MATERIAL FOR THIS EXERCISE START
(** What every result satisfies, and the start satisfies too, holds of
    the state a run leaves. *)
Lemma wlp_exec {A} (m : M S A) (Q : S -> Prop) s :
  wlp m (fun _ => Q) s -> Q s -> Q (exec m s).
Proof. unfold wpx, exec. by destruct (m s) as [[a s']|]. Qed.

(** A run with a given result, as a weakest precondition. *)
Lemma wp_is_eq {A} (m : M S A) s a s' :
  wp m (fun b t => b = a /\ t = s') s <-> m s = Some (a, s').
Proof.
  rewrite wp_run. split; [by intros (? & ? & -> & -> & ->)|eauto].
Qed.

(** A run that returns [a], with the state it leaves. *)
Lemma wp_returns {A} (m : M S A) (Q : S -> Prop) s a :
  wp m (fun b s' => b = a /\ Q s') s -> exists s', m s = Some (a, s') /\ Q s'.
Proof. intros (b & s' & Hm & -> & HQ)%wp_run. eauto. Qed.

(** A run that faults, as a precondition: no result is possible. *)
Lemma wp_is_fault {A} (m : M S A) s :
  wlp m (fun _ _ => False) s <-> m s = None.
Proof. unfold wpx. by destruct (m s) as [[a s']|]. Qed.

(** What a run that faults has to satisfy. *)
Lemma wp_fault_inv {A} E (m : M S A) (Q : A -> S -> Prop) s :
  wpx E m Q s -> m s = None -> E.
Proof. unfold wpx. intros H Hm. by rewrite Hm in H. Qed.

Lemma wp_eq {A} (m : M S A) (Q : A -> S -> Prop) s a s' :
  m s = Some (a, s') -> Q a s' -> wp m Q s.
Proof. intros Hm HQ. apply wp_run. eauto. Qed.

Lemma hoare_ret {A} P (a : A) (Q : A -> S -> Prop) :
  (forall s, P s -> Q a s) -> hoare P (ret a) Q.
Proof. intros H s Hs. by apply H. Qed.

Lemma hoare_bind {A B} P (m : M S A) (k : A -> M S B) R Q :
  hoare P m R -> (forall a, hoare (R a) (k a) Q) -> hoare P (bind m k) Q.
Proof.
  intros Hm Hk s Hs. apply wp_bind. eapply wp_mono; [by apply Hm|].
  intros a s'. apply Hk.
Qed.

Lemma hoare_conseq {A} P P' (m : M S A) (Q Q' : A -> S -> Prop) :
  hoare P' m Q' -> (forall s, P s -> P' s) ->
  (forall a s, Q' a s -> Q a s) -> hoare P m Q.
Proof. intros Hm HP HQ s Hs. eapply wp_mono; eauto. Qed.

Lemma hoare_if {A} P (b : bool) (m1 m2 : M S A) Q :
  (b = true -> hoare P m1 Q) -> (b = false -> hoare P m2 Q) ->
  hoare P (if b then m1 else m2) Q.
Proof. destruct b; auto. Qed.

Lemma hoare_conj {A} P (m : M S A) (Q1 Q2 : A -> S -> Prop) :
  hoare P m Q1 -> hoare P m Q2 -> hoare P m (fun a s => Q1 a s /\ Q2 a s).
Proof. intros H1 H2 s Hs. apply wp_conj; auto. Qed.

Lemma hoare_total {A} (m : M S A) :
  hoare (fun _ => True) m (fun _ _ => True) -> total m.
Proof.
  intros H s. specialize (H s I). apply wp_run in H as (a & s' & -> & _).
  eauto.
Qed.

Lemma hoare_run {A} P (m : M S A) Q s :
  hoare P m Q -> P s -> exists a s', m s = Some (a, s') /\ Q a s'.
Proof. intros H Hs. by apply wp_run, H. Qed.

(** The loop rule: an invariant that each call of the body keeps is kept
    by the loop, whatever code it stops on. *)
Lemma hoare_for_each_rc {A} (I : S -> Prop) (body : A -> M S Z) l :
  (forall x, x ∈ l -> hoare I (body x) (fun _ => I)) ->
  hoare I (for_each_rc body l) (fun _ => I).
Proof.
  induction l as [|x l IH]; intros Hbody.
  - by apply hoare_ret.
  - cbn [for_each_rc]. eapply hoare_bind.
    + apply Hbody. by left.
    + intros rc. apply hoare_if; intros _.
      * apply IH. intros y Hy. apply Hbody. by right.
      * by apply hoare_ret.
Qed.

(** The loop returns 0 exactly when every call of the body did; a
    postcondition [I] of the calls that returned 0 then holds of all. *)
Lemma wp_for_each_rc_cons {A} E (body : A -> M S Z) x l Q s :
  wpx E (for_each_rc body (x :: l)) Q s <->
  wpx E (body x)
      (fun rc s' =>
         if (rc =? 0)%Z then wpx E (for_each_rc body l) Q s' else Q rc s')
      s.
Proof.
  cbn [for_each_rc]. rewrite wp_bind. unfold wpx.
  destruct (body x s) as [[rc s']|]; [|done]. by destruct (rc =? 0)%Z.
Qed.

Lemma wp_for_each_rc_nil {A} E (body : A -> M S Z) Q s :
  wpx E (for_each_rc body []) Q s <-> Q 0%Z s.
Proof. done. Qed.

(** The loop rule, for an invariant of the states: each call of the body
    keeps it, so the loop does, whatever code it stops on. *)
Lemma wp_for_each_rc_inv {A} E (I : S -> Prop) (body : A -> M S Z) l s :
  (forall x s', x ∈ l -> I s' -> wpx E (body x) (fun _ => I) s') ->
  I s -> wpx E (for_each_rc body l) (fun _ => I) s.
Proof.
  revert s. induction l as [|x l IH]; intros s Hbody Hs; [done|].
  apply wp_for_each_rc_cons. eapply wp_mono; [apply Hbody; [by left|done]|].
  intros rc s' Hs'. cbn beta. destruct (rc =? 0)%Z; [|done].
  apply IH; [|done]. intros y s'' Hy. apply Hbody. by right.
Qed.

(** The loop rule, for a property of the codes that holds of 0: the loop
    returns 0 or the code of a call of the body. *)
Lemma wp_for_each_rc_code {A} E (P : Z -> Prop) (body : A -> M S Z) l s :
  P 0%Z -> (forall x s', wpx E (body x) (fun rc _ => P rc) s') ->
  wpx E (for_each_rc body l) (fun rc _ => P rc) s.
Proof.
  intros H0 Hbody. revert s. induction l as [|x l IH]; intros s; [done|].
  apply wp_for_each_rc_cons. eapply wp_mono; [apply Hbody|].
  intros rc s' Hrc. cbn beta. by destruct (rc =? 0)%Z.
Qed.
End Wp.

(** The rule of the operation at the head of a weakest precondition. *)
Ltac wp_core :=
  lazymatch goal with
  | |- wpx _ (bind _ _) _ _ => apply (proj2 (wp_bind _ _ _ _ _))
  | |- wpx _ (ret _) _ _ => apply (proj2 (wp_ret _ _ _ _))
  | |- wpx _ (gets _) _ _ => apply (proj2 (wp_gets _ _ _ _))
  | |- wpx _ (modify _) _ _ => apply (proj2 (wp_modify _ _ _ _))
  | |- wpx _ fault _ _ => apply (proj2 (wp_fault _ _ _))
  | |- wpx _ (for_each_rc _ (_ :: _)) _ _ =>
      apply (proj2 (wp_for_each_rc_cons _ _ _ _ _ _))
  | |- wpx _ (for_each_rc _ []) _ _ =>
      apply (proj2 (wp_for_each_rc_nil _ _ _ _))
  end.

(** One step of a proof of a triple: the rule of the head operation. *)
Ltac hoare_step :=
  lazymatch goal with
  | |- hoare _ (bind _ _) _ => eapply hoare_bind
  | |- hoare _ (ret _) _ => apply hoare_ret
  | |- hoare _ (if _ then _ else _) _ => apply hoare_if; intros ?
  | |- hoare _ (for_each_rc _ _) _ => apply hoare_for_each_rc
  end.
MATERIAL FOR THIS EXERCISE END
**WORK ITEM:**
Every line above that holds the string "head" should be returned.

**EXERCISE OUTPUT:**
(** The rule of the operation at the head of a weakest precondition. *)
(** One step of a proof of a triple: the rule of the head operation. *)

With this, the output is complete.